In a concerning case, a woman has been sentenced to 28 months in prison after pleading guilty to taking abortion pills after the legal limit.
The mother of three, 44, received the pills under the government’s ‘pills by post’ initiative which began during the pandemic as a way to allow women to have at-home abortions without the need to attend in-person appointments.
In March 2022, MPs voted to continue the telemedical scheme, which was available to anyone seeking to end an unwanted pregnancy of up to 10 weeks.
The court heard that the woman terminated her pregnancy past the 10 week point, and was not aware of how advanced the pregnancy was as she had not been able to attend a scan.
She pleaded guilty to administering drugs to procure abortion and was prosecuted under a law from 1861 – the Offences Against the Person Act, which carries a maximum life sentence. Previously in the case, the woman had pleaded not guilty to a charge of an offence of child destruction.
The woman will serve half of her 28-month sentence in custody and the remaining under license. Mandu Reid, the leader of the Women’s Equality party, said that she is ‘devastated’ for the woman and her children who have been ‘forcibly separated from their mum’.
Reid said: ‘She’s been sentenced to over two years in prison, missing their birthdays and all the precious everyday moments of their lives. This conviction serves no one, not her, not her children, not the public interest.
‘All it does is punish a woman for seeking healthcare in the middle of a pandemic and risk deterring women who want or need an abortion from seeking that care in future.’
Clare Murphy, Chief Executive of the British Pregnancy Advisory Service (BPAS) said they were ‘shocked and appalled’ by the sentencing.
‘No woman can ever go through this again. In their sentencing remarks, the judge made it [clear] that women will only be protected from prosecution if MPs bring forward legal change. The has never been a clearer mandate for parliamentary action, and the need has never been so urgent.’
The Stoke-on-Trent crown court heard that the woman discovered she was pregnant in December 2019 and in May 2020, she arranged a telephone consultation with BPAS. After taking the pills in May, she passed the pregnancy at home and was later admitted to hospital after she called emergency services.
Doctors later concluded that the foetus was between 32 and 34 weeks gestation at the time of delivery.
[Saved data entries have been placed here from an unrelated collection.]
(** * Response shaping of the n8n MCP server

    A shallow embedding of [src/utils/json-serializer.ts],
    [src/utils/response-formatter.ts] and [src/utils/pagination.ts]:
    the size estimator, the truncator, the chunker, the response
    formatter and the paginator, with the properties their
    specification states about them.

    Conventions of the embedding.
    - A JavaScript number is an integer of [Z] (sizes, lengths, limits and
      offsets are integers in every use the handlers make of this code).
    - A JavaScript string is a [string]; its [length] counts characters.
    - An exception is a value [Throw e] of the [result] type; [try/catch]
      is a [match] on it.
    - Values form an object graph, see [value] and [heap].
    - An object that the code fills by [obj[key] = v] is filled by
      [assign]: the key ["__proto__"] (an own key of objects that
      [JSON.parse] makes) gets no property. *)

From Stdlib Require Import List ZArith Lia Bool String Ascii DecimalString.
Import ListNotations.
Local Open Scope Z_scope.

Infix "+++" := String.append (at level 60, right associativity).

(* ================================================================== *)
(** * The JavaScript fragment the code relies on *)
(* ================================================================== *)

(** ** Exceptions *)

Inductive exn : Type :=
| TypeError
| RangeError.

Inductive result (A : Type) : Type :=
| Ok (a : A)
| Throw (e : exn).

Arguments Ok {A} a.
Arguments Throw {A} e.

Definition bind {A B : Type} (m : result A) (k : A -> result B) : result B :=
  match m with
  | Ok a => k a
  | Throw e => Throw e
  end.

Notation "x <- m ;; k" := (bind m (fun x => k))
  (at level 61, m at next level, right associativity).

Notation "' p <- m ;; k" := (bind m (fun x => let 'p := x in k))
  (at level 61, p pattern, m at next level, right associativity).

(** [arr.map(f)] for an [f] that may throw: left to right, stopping at the
    first exception. *)
Fixpoint mapR {A B : Type} (f : A -> result B) (l : list A) : result (list B) :=
  match l with
  | [] => Ok []
  | x :: r => y <- f x ;; ys <- mapR f r ;; Ok (y :: ys)
  end.

(** ** Values *)

Definition addr := nat.

(** A value is a primitive, a composite written in place, or a reference
    to a composite of the store.  A composite written in place is an
    object reached through this one occurrence only (a node of a tree);
    composites that are shared or that lie on a cycle live in the store and
    are reached through [VRef].  The [props] of an object are its own
    enumerable properties in enumeration order, so their keys are
    distinct. *)
#[warnings="-register-all"]
Inductive value : Type :=
| VNull
| VUndef
| VBool (b : bool)
| VNum (n : Z)
| VStr (s : string)
| VArr (items : list value)
| VObj (props : list (string * value))
| VRef (a : addr).

Inductive cell : Type :=
| CArr (items : list value)
| CObj (props : list (string * value)).

Definition heap := list cell.

Definition cell_value (c : cell) : value :=
  match c with
  | CArr items => VArr items
  | CObj props => VObj props
  end.

(** The composite at an address.  References of a well-formed graph point
    into the store; an address outside it reads as an empty object. *)
Definition lookup (h : heap) (a : addr) : value :=
  match nth_error h a with
  | Some c => cell_value c
  | None => VObj []
  end.

Definition deref (h : heap) (v : value) : value :=
  match v with
  | VRef a => lookup h a
  | _ => v
  end.

(** [typeof v === 'object'] *)
Definition typeof_object (v : value) : bool :=
  match v with
  | VNull | VArr _ | VObj _ | VRef _ => true
  | _ => false
  end.

(** [v === null] *)
Definition is_null (v : value) : bool :=
  match v with
  | VNull => true
  | _ => false
  end.

(** Nesting of the composites written in place. *)
Fixpoint height (v : value) : nat :=
  match v with
  | VArr items => S (list_max (map height items))
  | VObj props => S (list_max (map (fun kv => height (snd kv)) props))
  | _ => O
  end.

Definition cell_weight (c : cell) : nat := S (height (cell_value c)).

(** Length of the longest path of the graph that repeats no stored
    composite, plus one: the recursion depth that every traversal which
    follows such paths stays below. *)
Definition depth_bound (h : heap) (v : value) : nat :=
  S (height v + list_sum (map cell_weight h)).

(** ** Assignment to a property *)

Definition proto : string := "__proto__".

(** [obj[key] = v] on an object that started as [{}], for a [key] that
    [obj] does not hold yet: the property is added after the others.  The
    key ["__proto__"] is the exception: the assignment calls the setter
    that [Object.prototype] has under this name, which replaces the
    prototype of [obj] when [v] is an object or [null] and does nothing
    otherwise; in both cases [obj] gets no property.  The prototype itself
    is not observed by this code, which reads own properties only
    ([Object.keys], [Object.entries], [hasOwnProperty],
    [JSON.stringify]). *)
Definition assign (obj : list (string * value)) (key : string) (v : value)
  : list (string * value) :=
  if String.eqb key proto then obj else obj ++ [(key, v)].

(** [for (const [key, v] of entries) obj[key] = v], from [obj = {}]. *)
Definition assigned (entries : list (string * value)) : list (string * value) :=
  fold_left (fun obj kv => assign obj (fst kv) (snd kv)) entries [].

(** ** Strings *)

Definition str_length (s : string) : Z := Z.of_nat (String.length s).

Definition char (n : nat) : string := String (ascii_of_nat n) EmptyString.

Definition dquote : string := char 34.
Definition newline : string := char 10.

(** [Number.prototype.toString] and [String(n)] on integers. *)
Definition Number_toString (n : Z) : string :=
  NilZero.string_of_int (Z.to_int n).

Fixpoint join (sep : string) (l : list string) : string :=
  match l with
  | [] => EmptyString
  | [x] => x
  | x :: r => x +++ sep +++ join sep r
  end.

(** [arr.slice(start, end)] *)
Definition relative_index (len k : Z) : Z :=
  if k <? 0 then Z.max (len + k) 0 else Z.min k len.

Definition slice {A : Type} (l : list A) (start stop : Z) : list A :=
  let len := Z.of_nat (List.length l) in
  let from := relative_index len start in
  let final := relative_index len stop in
  firstn (Z.to_nat (final - from)) (skipn (Z.to_nat from) l).

(** ** [JSON.stringify] *)

Definition hex_digit (n : nat) : string :=
  match n with
  | 0%nat => "0" | 1%nat => "1" | 2%nat => "2" | 3%nat => "3"
  | 4%nat => "4" | 5%nat => "5" | 6%nat => "6" | 7%nat => "7"
  | 8%nat => "8" | 9%nat => "9" | 10%nat => "a" | 11%nat => "b"
  | 12%nat => "c" | 13%nat => "d" | 14%nat => "e" | _ => "f"
  end%string.

Definition quote_char (c : ascii) : string :=
  let n := nat_of_ascii c in
  if Nat.eqb n 8 then "\b"
  else if Nat.eqb n 9 then "\t"
  else if Nat.eqb n 10 then "\n"
  else if Nat.eqb n 12 then "\f"
  else if Nat.eqb n 13 then "\r"
  else if Nat.eqb n 34 then "\" +++ dquote
  else if Nat.eqb n 92 then "\\"
  else if Nat.ltb n 32 then
    "\u00" +++ hex_digit (Nat.div n 16) +++ hex_digit (Nat.modulo n 16)
  else String c EmptyString.

Fixpoint quote_chars (s : string) : string :=
  match s with
  | EmptyString => EmptyString
  | String c r => quote_char c +++ quote_chars r
  end.

Definition QuoteJSONString (s : string) : string :=
  dquote +++ quote_chars s +++ dquote.

Section Stringify.

Variable h : heap.
(** [gap] is the empty string for [JSON.stringify(v)] and two spaces for
    [JSON.stringify(v, null, 2)]. *)
Variable gap : string.

Definition wrap (opening closing indent : string) (partial : list string) : string :=
  let stepback := indent in
  let indent := indent +++ gap in
  match partial with
  | [] => opening +++ closing
  | _ =>
      if String.eqb gap EmptyString
      then opening +++ join "," partial +++ closing
      else opening +++ newline +++ indent
           +++ join ("," +++ newline +++ indent) partial
           +++ newline +++ stepback +++ closing
  end.

Definition member (key : string) (strP : option string) : list string :=
  match strP with
  | None => []
  | Some s =>
      [QuoteJSONString key +++ ":"
       +++ (if String.eqb gap EmptyString then EmptyString else " ") +++ s]
  end.

Definition element (strP : option string) : string :=
  match strP with
  | None => "null"
  | Some s => s
  end.

Section Composite.
Variable rec : string -> value -> result (option string).

Definition SerializeJSONArray (indent : string) (items : list value)
  : result (option string) :=
  partial <- mapR (fun v => s <- rec (indent +++ gap) v ;; Ok (element s)) items ;;
  Ok (Some (wrap "[" "]" indent partial)).

Definition SerializeJSONObject (indent : string) (props : list (string * value))
  : result (option string) :=
  partial <- mapR (fun kv => s <- rec (indent +++ gap) (snd kv) ;;
                             Ok (member (fst kv) s)) props ;;
  Ok (Some (wrap "{" "}" indent (List.concat partial))).

Definition SerializeJSONComposite (indent : string) (v : value)
  : result (option string) :=
  match v with
  | VArr items => SerializeJSONArray indent items
  | VObj props => SerializeJSONObject indent props
  | _ => Ok None
  end.
End Composite.

(** [stack] holds the stored composites being serialized; meeting one of
    them again is the cyclic structure that [JSON.stringify] rejects with
    a [TypeError].  Running out of [fuel] is the engine running out of
    stack, a [RangeError]. *)
Fixpoint SerializeJSONProperty (fuel : nat) (stack : list addr)
  (indent : string) (v : value) : result (option string) :=
  match fuel with
  | O => Throw RangeError
  | S fuel =>
      match v with
      | VNull => Ok (Some "null"%string)
      | VUndef => Ok None
      | VBool true => Ok (Some "true"%string)
      | VBool false => Ok (Some "false"%string)
      | VNum n => Ok (Some (Number_toString n))
      | VStr s => Ok (Some (QuoteJSONString s))
      | VArr _ | VObj _ =>
          SerializeJSONComposite (SerializeJSONProperty fuel stack) indent v
      | VRef a =>
          if existsb (Nat.eqb a) stack then Throw TypeError
          else SerializeJSONComposite (SerializeJSONProperty fuel (a :: stack))
                 indent (lookup h a)
      end
  end.

End Stringify.

(** [JSON.stringify(v)] and [JSON.stringify(v, null, 2)]; the result is
    [None] where JavaScript returns [undefined]. *)
Definition JSON_stringify (h : heap) (v : value) (gap : string)
  : result (option string) :=
  SerializeJSONProperty h gap (depth_bound h v) [] EmptyString v.

(** [s.length] on what [JSON.stringify] returned. *)
Definition length_of (s : option string) : result Z :=
  match s with
  | Some s => Ok (str_length s)
  | None => Throw TypeError
  end.

(** [String(v)] on a primitive. *)
Definition String_of (v : value) : string :=
  match v with
  | VNull => "null"
  | VUndef => "undefined"
  | VBool true => "true"
  | VBool false => "false"
  | VNum n => Number_toString n
  | VStr s => s
  | _ => "[object Object]"
  end%string.

(* ================================================================== *)
(** * json-serializer.ts *)
(* ================================================================== *)

(** ** [approximateObjectSize] *)

Section SizeEstimator.

Variable h : heap.

(** The two loops of [sizeOf] over the children of a composite; [rec] is
    [sizeOf] itself.  The set [visited] is a mutable object of the
    enclosing call and is threaded through. *)
Section Children.
Variable rec : value -> list addr -> result (Z * list addr).

Fixpoint sizeOf_items (items : list value) (visited : list addr)
  (propertySize : Z) : result (Z * list addr) :=
  match items with
  | [] => Ok (propertySize, visited)
  | item :: rest =>
      '(n, visited) <- rec item visited ;;
      sizeOf_items rest visited (propertySize + n)
  end.

Fixpoint sizeOf_props (props : list (string * value)) (visited : list addr)
  (propertySize : Z) : result (Z * list addr) :=
  match props with
  | [] => Ok (propertySize, visited)
  | (key, val) :: rest =>
      '(n, visited) <- rec val visited ;;
      sizeOf_props rest visited (propertySize + str_length key * 2 + n)
  end.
There was no sign the foetus took an independent breath, according to the coroner’s report.
The defence said that the woman requires assistance from mental health services and needs ‘family and support’ rather than a custodial sentence.
Justice Pepperall said: ‘This case concerns one woman’s tragic and unlawful decision to obtain a late-term abortion. In my judgment your culpability was high … because you knew full well your pregnancy was beyond the limit of 24 weeks, and you deliberately lied to gain access to telemedical services.’
The judge said he accepts that the woman feels ‘very deep and genuine remorse’ for her actions.
‘You are wracked by guilt and have suffered depression,’ he added. ‘I also accept that you had a very deep emotional attachment to your unborn child and that you are plagued by nightmares and flashbacks to seeing your dead child’s face.’
The court also heard that the woman had made Google searches such as ‘I need to have an abortion but I’m past 24 weeks’ and ‘Could I go to jail for aborting my baby at 30 weeks.’
In April 2023, a mitigation plea was sent to the judge and was signed by groups including the Royal College of Obstetricians and Gynaecologists and the Royal College of Midwives.
The letter, which urged a non-custodial sentence, pleaded for the judge to ‘consider leniency in this case’.
It read: ‘We are fearful that if the case before you receives a custodial sentence it may signal to other women who access telemedical abortion services, or who experience later gestation deliveries, that they risk imprisonment if they seek medical care.’
Vulnerable women in the most incredibly difficult of circumstances ‘deserve more from our legal system’, Murphy stated. ‘In 2020, MPs in Westminster amended the law in Northern Ireland to remove the threat of criminal sanction for any woman who attempted to end their own pregnancy.
‘MPs must extend the same protection so that no more women in these desperate circumstances in the UK are ever threatened with prison again.’
In response to the distressing news, BPAS announced that this Saturday they will be taking to the streets of London alongside organisations such as the Women’s Equality Party and Fawcett Society, to ‘demand legislative reform’.